When we went to collect her, we found her at home, as if she was expecting us. She was not surprised or afraid. There was a certain peace in her which was not only intriguing and perplexing, but somewhat frightening.

I had heard of the stories that fed her soul. Not only of the strength of her grandfather and of the inspiration she found in the life and death of an ancient rebel, but also because she was one of those who worshiped a goddess who was crucified before the skies were filled with light. Back in the beginning of time.
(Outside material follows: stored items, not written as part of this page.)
(** * meshtastic-bridge: the plugin pipeline of [plugins.py]

    A shallow embedding of the stages ("plugins") that the bridge applies to
    every packet, and the properties its specification states about them.

    Python objects are embedded as the inductive type [value]; a [dict] is an
    association list in insertion order, because the code iterates over
    [items()] and serialises mappings.  An exception is the [Raise] branch of
    [result]; the distinguished "no value" a stage returns to drop a packet is
    [VNone].  The libraries the code calls ([json], [re], [haversine],
    [jwcrypto], the broker and radio clients, ...) are the fields of a record
    [world]: a theorem stated for every [world] holds whatever they compute.

    The embedding comes first, stage by stage in the order of [plugins.py];
    the properties follow. *)

From Stdlib Require Import ZArith QArith List String Ascii Bool Lia DecimalString.
Import ListNotations.
Local Open Scope string_scope.
Local Open Scope list_scope.
Local Open Scope Z_scope.
Set Warnings "-register-all".

(** ** Python values *)

(** A float is represented by the rational it denotes (comparisons of ints and
    floats are exact in Python); NaN and the infinities are left out.  A [str]
    is kept as its UTF-8 text and [bytes] as they are, so iteration and
    indexing of a [str] count bytes, which are the characters of ASCII text.
    The keys of a [dict] are strings, as in a packet and in a configuration. *)
Inductive value : Type :=
| VNone
| VBool (b : bool)
| VInt (n : Z)
| VFloat (x : Q)
| VStr (s : string)
| VBytes (b : string)
| VList (l : list value)
| VDict (d : list (string * value)).

Definition dict : Type := list (string * value).

Inductive exn : Type :=
| KeyError
| TypeError
| ValueError
| IndexError
| AttributeError
| ZeroDivisionError
| LibraryError (name : string).

Inductive result (A : Type) : Type :=
| Ok (a : A)
| Raise (e : exn).
Arguments Ok {A} a.
Arguments Raise {A} e.

Definition bind {A B : Type} (m : result A) (f : A -> result B) : result B :=
  match m with
  | Ok a => f a
  | Raise e => Raise e
  end.

Declare Scope py_scope.
Delimit Scope py_scope with py.
Notation "x <- m ;; k" := (bind m (fun x => k))
  (at level 100, m at next level, right associativity) : py_scope.
Local Open Scope py_scope.

(** [a and b] and [a or b] on tests that may raise: the right operand is
    evaluated only when the left one does not decide. *)
Definition and_then (a : result bool) (b : result bool) : result bool :=
  x <- a ;; if x then b else Ok false.

Definition or_else (a : result bool) (b : result bool) : result bool :=
  x <- a ;; if x then Ok true else b.

Definition is_ok {A : Type} (r : result A) : bool :=
  match r with Ok _ => true | Raise _ => false end.

Definition exn_eqb (a b : exn) : bool :=
  match a, b with
  | KeyError, KeyError | TypeError, TypeError | ValueError, ValueError
  | IndexError, IndexError | AttributeError, AttributeError
  | ZeroDivisionError, ZeroDivisionError => true
  | LibraryError x, LibraryError y => String.eqb x y
  | _, _ => false
  end.

(** [try: m except e: h] *)
Definition try_except {A : Type} (m : result A) (e : exn) (h : result A) : result A :=
  match m with
  | Raise e' => if exn_eqb e e' then h else Raise e'
  | _ => m
  end.

(** ** Dictionaries *)

Fixpoint dict_get (k : string) (d : dict) : option value :=
  match d with
  | [] => None
  | (k', v) :: r => if String.eqb k k' then Some v else dict_get k r
  end.

Definition dict_mem (k : string) (d : dict) : bool :=
  match dict_get k d with Some _ => true | None => false end.

(** [d[k] = v]: an existing key keeps its place, a new one goes last. *)
Fixpoint dict_set (k : string) (v : value) (d : dict) : dict :=
  match d with
  | [] => [(k, v)]
  | (k', v') :: r =>
      if String.eqb k k' then (k, v) :: r else (k', v') :: dict_set k v r
  end.

(** [del d[k]] *)
Fixpoint dict_del (k : string) (d : dict) : dict :=
  match d with
  | [] => []
  | (k', v) :: r => if String.eqb k k' then dict_del k r else (k', v) :: dict_del k r
  end.

Definition dict_map_values (f : value -> value) (d : dict) : dict :=
  map (fun kv => (fst kv, f (snd kv))) d.

Definition is_dict (v : value) : bool :=
  match v with VDict _ => true | _ => false end.

Definition is_str (v : value) : bool :=
  match v with VStr _ => true | _ => false end.

(** [v is None] *)
Definition is_none (v : value) : bool :=
  match v with VNone => true | _ => false end.

(** ** Operators *)

(** Truth value of an object, as [if x] and [not x] test it. *)
Definition truthy (v : value) : bool :=
  match v with
  | VNone => false
  | VBool b => b
  | VInt n => negb (n =? 0)
  | VFloat x => negb (Qeq_bool x 0)
  | VStr s => negb (String.eqb s "")
  | VBytes b => negb (String.eqb b "")
  | VList l => match l with [] => false | _ => true end
  | VDict d => match d with [] => false | _ => true end
  end.

(** The number a numeric object stands for ([True] is 1). *)
Definition num_of (v : value) : option Q :=
  match v with
  | VBool b => Some (inject_Z (if b then 1 else 0))
  | VInt n => Some (inject_Z n)
  | VFloat x => Some x
  | _ => None
  end.

Definition Qlt_bool (x y : Q) : bool := negb (Qle_bool y x).

(** [a == b] *)
Fixpoint py_eqb (a b : value) : bool :=
  match a, b with
  | VNone, VNone => true
  | VStr s, VStr t => String.eqb s t
  | VBytes s, VBytes t => String.eqb s t
  | VList l, VList m =>
      (fix all2 (l : list value) (m : list value) : bool :=
         match l, m with
         | [], [] => true
         | x :: l', y :: m' => py_eqb x y && all2 l' m'
         | _, _ => false
         end) l m
  | VDict d, VDict e =>
      (List.length d =? List.length e)%nat &&
      (fix sub (d : dict) : bool :=
         match d with
         | [] => true
         | (k, v) :: d' =>
             match dict_get k e with
             | Some w => py_eqb v w && sub d'
             | None => false
             end
         end) d
  | _, _ =>
      match num_of a, num_of b with
      | Some x, Some y => Qeq_bool x y
      | _, _ => false
      end
  end.

(** [needle in s] on strings. *)
Fixpoint str_contains (needle s : string) : bool :=
  prefix needle s ||
  match s with
  | EmptyString => false
  | String _ r => str_contains needle r
  end.

(** [x in c] *)
Definition py_in (x c : value) : result bool :=
  match c with
  | VDict d =>
      match x with
      | VStr k => Ok (dict_mem k d)
      | VList _ | VDict _ => Raise TypeError
      | _ => Ok false
      end
  | VList l => Ok (existsb (py_eqb x) l)
  | VStr s =>
      match x with
      | VStr n => Ok (str_contains n s)
      | _ => Raise TypeError
      end
  | VBytes s =>
      match x with
      | VBytes n => Ok (str_contains n s)
      | VInt n =>
          if (0 <=? n) && (n <? 256)
          then Ok (str_contains (String (ascii_of_N (Z.to_N n)) "") s)
          else Raise ValueError
      | _ => Raise TypeError
      end
  | _ => Raise TypeError
  end.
As we approached her she sat impassively, as if we were part of a divine design that she already knew. I do not lie when I say that apprehension grew in our soldiers as we walked her away and to the cart awaiting outside. There was no need to chain her or drag her as she walked of her own will and in front of us. her servants were standing, defenseless and crying. Who would care for them now?

 

Varinia cried in pain now as the wounds on her back grew in number and size. The lashes fell on fresh wounds, making them bigger and more painful to bear. I was again in front of her, hoping to hear a few words, maybe even one, that would indicate to me that she was willing to share what she knew.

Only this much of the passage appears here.